A Confederação dos Agricultores de Portugal (CAP) defendeu hoje que o preço do azeite deverá manter-se ou até mesmo subir até que a oferta seja reposta, alertando para a possibilidade de produtos adulterados em canais informais.

O preço do azeite subiu 69% em janeiro em Portugal, registando o maior aumento homólogo do produto, que na média da União Europeia (UE) aumentou 50%, segundo dados divulgados, na terça-feira, pelo Eurostat.
“Enquanto não se verificar uma reposição da oferta no mercado, ou seja, até que a produção se regularize, é natural que os preços não desçam e que inclusivamente possam ainda subir”, afirmou fonte oficial da CAP, em resposta à Lusa.
A partir de maio vão ser conhecidas as estimativas relativas à próxima campanha do azeite, que a CAP diz serem fundamentais para avaliar o comportamento futuro deste mercado.
A confederação avisou também que os consumidores não se devem deixar enganar por preços “significativamente abaixo dos valores correntes de mercado” em canais informais, tendo em conta que podem estar a comprar produtos adulterados.
Para a subida do preço do azeite contribuiu o aumento dos custos de produção, da energia e dos combustíveis, o impacto da seca e a consequente quebra na produção, referiu.
Segundo a CAP, o facto de países produtores, como Espanha ou Itália, terem passado a abastecer-se em Portugal contribuiu também para uma redução da oferta e para o agravamento dos preços.

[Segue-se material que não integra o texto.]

(** ** [maybe_snapshot] *)

Definition maybe_snapshot_noop_below_threshold : bool :=
  passes (make_node "n1" ["n2"]) (
    modify (with_state Leader) ;;
    modify (with_current_term 1) ;;
    modify (with_log [make_entry 1 1 "a" "1"]) ;;
    modify (with_commit_index 1) ;;
    took ← maybe_snapshot 100;
    assert (negb took)).

Definition maybe_snapshot_noop_when_not_leader : bool :=
  passes (make_node "n1" ["n2"]) (
    modify (with_state Follower) ;;
    modify (λ n, with_log (log n ++ ((λ i, make_entry 1 i "k" "v") <$> seqZ 1 10)) n) ;;
    modify (with_commit_index 10) ;;
    took ← maybe_snapshot 5;
    assert (negb took)).

Definition maybe_snapshot_noop_when_commit_index_is_zero : bool :=
  passes (make_node "n1" ["n2"]) (
    modify (with_state Leader) ;;
    modify (with_log [make_entry 1 1 "k" "v"; make_entry 1 2 "k" "v"]) ;;
    took ← maybe_snapshot 1;
    assert (negb took)).

Definition maybe_snapshot_takes_snapshot_above_threshold : bool :=
  passes (make_node "n1" ["n2"]) (
    modify (with_state Leader) ;;
    modify (with_current_term 1) ;;
    ignore (on_sm (set "foo" "bar")) ;;
    modify (λ n, with_log (log n ++ ((λ i, make_entry 1 i "k" "v") <$> seqZ 1 5)) n) ;;
    modify (with_commit_index 5) ;;
    l ← gets log;
    append_all l ;;
    took ← maybe_snapshot 3;
    assert took ;;
    n ← gets id;
    raw ← unwrap (d_files (storage n) !! (FSnapshot, false));
    snap ← unwrap (from_str (A := Snapshot) raw);
    assert_eq (last_included_index snap) 5 ;;
    assert (bool_decide (is_Some (snap_data snap !! "foo"%string))) ;;
    wal ← on_disk_read restore_wal_log;
    assert_eq (length wal) 0%nat).

(** ** [begin_read] and [confirm_read]

    [Instant::now()] is a time in milliseconds; the calls of a test are taken to be at the same instant. *)

Definition begins_read : M RaftNode (option ReadIndex) := r ← begin_read; mret r.1.

Definition begin_read_returns_none_when_follower : bool :=
  passes (make_node "n1" ["n2"]) (ri ← begins_read; assert (bool_decide (ri = None))).

Definition begin_read_returns_none_when_candidate : bool :=
  passes (make_node "n1" ["n2"]) (
    modify (with_state Candidate) ;;
    ri ← begins_read;
    assert (bool_decide (ri = None))).

Definition begin_read_returns_some_when_leader_and_anchors_at_commit_index : bool :=
  passes (make_node "n1" ["n2"]) (
    modify (with_state Leader) ;;
    modify (with_commit_index 7) ;;
    ri ← begins_read;
    ri ← unwrap ri;
    assert_eq (ri_index ri) 7).

(** The time of the tests that follow. *)
Definition now : Z := 100000.

Definition confirms (ri : ReadIndex) : M RaftNode bool := gets (confirm_read max_election_timeout_ms now ri).

Definition ready_leader (applied : Z) (proof : option Z) : M RaftNode unit :=
  modify (with_state Leader) ;;
  modify (with_last_applied applied) ;;
  modify (with_commit_index 5) ;;
  modify (with_last_quorum_heartbeat_at proof).

Definition confirm_read_returns_false_when_not_leader : bool :=
  passes (make_node "n1" ["n2"]) (
    ready_leader 5 (Some now) ;;
    let ri := mkReadIndex 5 now in
    modify (with_state Follower) ;;
    ok ← confirms ri;
    assert (negb ok)).

Definition confirm_read_returns_false_when_state_machine_lags : bool :=
  passes (make_node "n1" ["n2"]) (
    modify (with_state Leader) ;;
    modify (with_commit_index 10) ;;
    modify (with_last_applied 3) ;;
    modify (with_last_quorum_heartbeat_at (Some now)) ;;
    ok ← confirms (mkReadIndex 5 now);
    assert (negb ok)).

Definition confirm_read_returns_false_when_no_quorum_evidence : bool :=
  passes (make_node "n1" ["n2"]) (
    ready_leader 5 None ;;
    ok ← confirms (mkReadIndex 5 now);
    assert (negb ok)).

Definition confirm_read_returns_false_when_quorum_evidence_predates_issued_at : bool :=
  passes (make_node "n1" ["n2"]) (
    ready_leader 5 (Some now) ;;
    ok ← confirms (mkReadIndex 5 (now + 60 * 1000));
    assert (negb ok)).

Definition confirm_read_returns_false_when_quorum_evidence_too_stale : bool :=
  passes (make_node "n1" ["n2"]) (
    let stale := now - (max_election_timeout_ms + 500) in
    ready_leader 5 (Some stale) ;;
    ok ← confirms (mkReadIndex 5 stale);
    assert (negb ok)).

Definition confirm_read_returns_true_when_all_conditions_met : bool :=
  passes (make_node "n1" ["n2"]) (
    ready_leader 5 (Some now) ;;
    ok ← confirms (mkReadIndex 5 now);
    assert ok).

Definition confirm_read_rejects_after_step_down_even_with_fresh_proof : bool :=
  passes (make_node "n1" ["n2"]) (
    ready_leader 5 (Some now) ;;
    let ri := mkReadIndex 5 now in
    ok ← confirms ri;
    assert ok ;;
    modify (with_state Follower) ;;
    ok ← confirms ri;
    assert (negb ok)).

(** ** Transactions in the log *)

Definition replay_logs_applies_committed_tx : bool :=
  passes (make_node "n1" ["n2"]) (
    modify (with_log
      [mkLogEntry 1 1 (CBeginTx "tx-replay" [TxPut "a" "1"; TxPut "b" "2"]);
       mkLogEntry 1 2 (CDecideTx "tx-replay" Commit)]) ;;
    modify (with_commit_index 2) ;;
    replay_logs ;;
    n ← gets id;
    assert_eq (last_applied n) 2 ;;
    assert_node_state "a" (Some "1"%string) ;;
    assert_node_state "b" (Some "2"%string)).

Definition replay_logs_aborted_tx_has_no_side_effects : bool :=
  passes (make_node "n1" ["n2"]) (
    modify (with_log
      [mkLogEntry 1 1 (CBeginTx "tx-abort" [TxPut "a" "should-not-apply"]);
       mkLogEntry 1 2 (CDecideTx "tx-abort" Abort)]) ;;
    modify (with_commit_index 2) ;;
    replay_logs ;;
    assert_node_state "a" None ;;
    n ← gets id;
    assert_eq (last_applied n) 2).

Definition propose_batch_appends_contiguous_entries : bool :=
  passes (make_node "n1" ["n2"]) (
    modify (with_state Leader) ;;
    ok ← propose_batch [CBeginTx "tx-batch" [TxPut "x" "1"]; CDecideTx "tx-batch" Commit];
    assert ok ;;
    n ← gets id;
    assert_eq (log_len n) 2 ;;
    e0 ← lookup_log (log n) 0;
    e1 ← lookup_log (log n) 1;
    assert_eq (le_index e0) 1 ;;
    assert_eq (le_index e1) 2 ;;
    assert (is_begin (le_command e0)) ;;
    assert (is_decide (le_command e1))).

(** ** [handle_tx_vote_request] *)

Definition seed_pending_tx (tx_id : string) (ops : list TxOp) : M RaftNode (string * Z * Z) :=
  expect (on_sm (begin_tx tx_id ops)) ;;
  let entry := mkLogEntry 1 1 (CBeginTx tx_id [TxPut "k" "v"]) in
  ignore (on_disk (append_wal_log entry)) ;;
  modify (λ n, with_log (log n ++ [entry]) n) ;;
  mret (tx_id, 1, 1).

Definition vote_req (term : Z) (tx_id : string) (last_idx last_term : Z) : TxVoteRequest :=
  mkTxVoteRequest term tx_id last_idx last_term.

Definition tx_vote_rejects_stale_term : bool :=
  passes (make_node "n1" ["n2"]) (
    modify (with_current_term 5) ;;
    '(tx_id, idx, term) ← seed_pending_tx "t1" [];
    resp ← handle_tx_vote_request (vote_req 4 tx_id idx term);
    assert (negb (tr_granted resp)) ;;
    assert_eq (tr_term resp) 5 ;;
    assert (contains_text "stale term" (tr_reason resp)) ;;
    n ← gets id;
    assert_eq (current_term n) 5 ;;
    assert_eq (pending_tx_count (state_machine n)) 1%nat).

Definition tx_vote_adopts_newer_term_and_steps_down : bool :=
  passes (make_node "n1" ["n2"]) (
    modify (with_current_term 1) ;;
    modify (with_state Leader) ;;
    '(tx_id, idx, term) ← seed_pending_tx "t1" [];
    resp ← handle_tx_vote_request (vote_req 3 tx_id idx term);
    assert (negb (tr_granted resp)) ;;
    assert_eq (tr_term resp) 3 ;;
    assert (contains_text "term advance" (tr_reason resp)) ;;
    n ← gets id;
    assert_eq (state n) Follower ;;
    assert_eq (current_term n) 3 ;;
    assert_eq (vote_for n) None).

Definition tx_vote_rejects_when_tx_not_pending : bool :=
  passes (make_node "n1" ["n2"]) (
    modify (with_current_term 2) ;;
    resp ← handle_tx_vote_request (vote_req 2 "missing" 0 0);
    assert (negb (tr_granted resp)) ;;
    assert_eq (tr_term resp) 2 ;;
    assert (contains_text "tx not pending" (tr_reason resp))).

Definition tx_vote_rejects_when_leader_log_is_stale : bool :=
  passes (make_node "n1" ["n2"]) (
    modify (with_current_term 1) ;;
    '(tx_id, _, _) ← seed_pending_tx "t1" [];
    resp ← handle_tx_vote_request (vote_req 1 tx_id 0 0);
    assert (negb (tr_granted resp)) ;;
    assert (contains_text "leader log stale" (tr_reason resp))).

Definition tx_vote_grants_and_records_yes_on_pending_tx : bool :=
  passes (make_node "n1" ["n2"]) (
    modify (with_current_term 1) ;;
    '(tx_id, idx, term) ← seed_pending_tx "t-yes" [];
    resp ← handle_tx_vote_request (vote_req 1 tx_id idx term);
    assert (tr_granted resp) ;;
    assert_eq (tr_term resp) 1 ;;
    assert_eq (tr_reason resp) EmptyString ;;
    view ← gets (λ n, pending_tx tx_id (state_machine n));
    view ← unwrap view;
    assert_eq (yes_votes view) 1%nat ;;
    assert_eq (no_votes view) 0%nat).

Já quanto ao facto de a subida verificada em Portugal ser superior à que aconteceu em outros Estados-membros, a confederação presidida por Álvaro Mendonça e Moura notou que pode ser justificada com “diferentes velocidades de ajustamento do preço nos diferentes mercados e de rotatividade do produto junto dos consumidores”.
A isto, conforme referiu, acresce que a “elevada qualidade dos azeites portugueses tem suscitado maior procura por outros mercados, o que faz naturalmente aumentar os preços”.
De acordo com os dados do serviço estatístico europeu, na UE, o preço do azeite disparou na segunda metade de 2023, com um pico inflacionário de 51% em novembro, face ao mesmo mês de 2022.
Em dezembro de 2023, o aumento homólogo do preço do azeite abrandou ligeiramente para 47% e voltou a acelerar em janeiro.
Por sua vez, em janeiro, o preço do azeite aumentou em todos os Estados-membros.
Para além de Portugal (69%), também a Grécia (67%), Espanha (63%) e Estónia (52,2%) registaram taxas de inflação do azeite acima dos 50% em janeiro.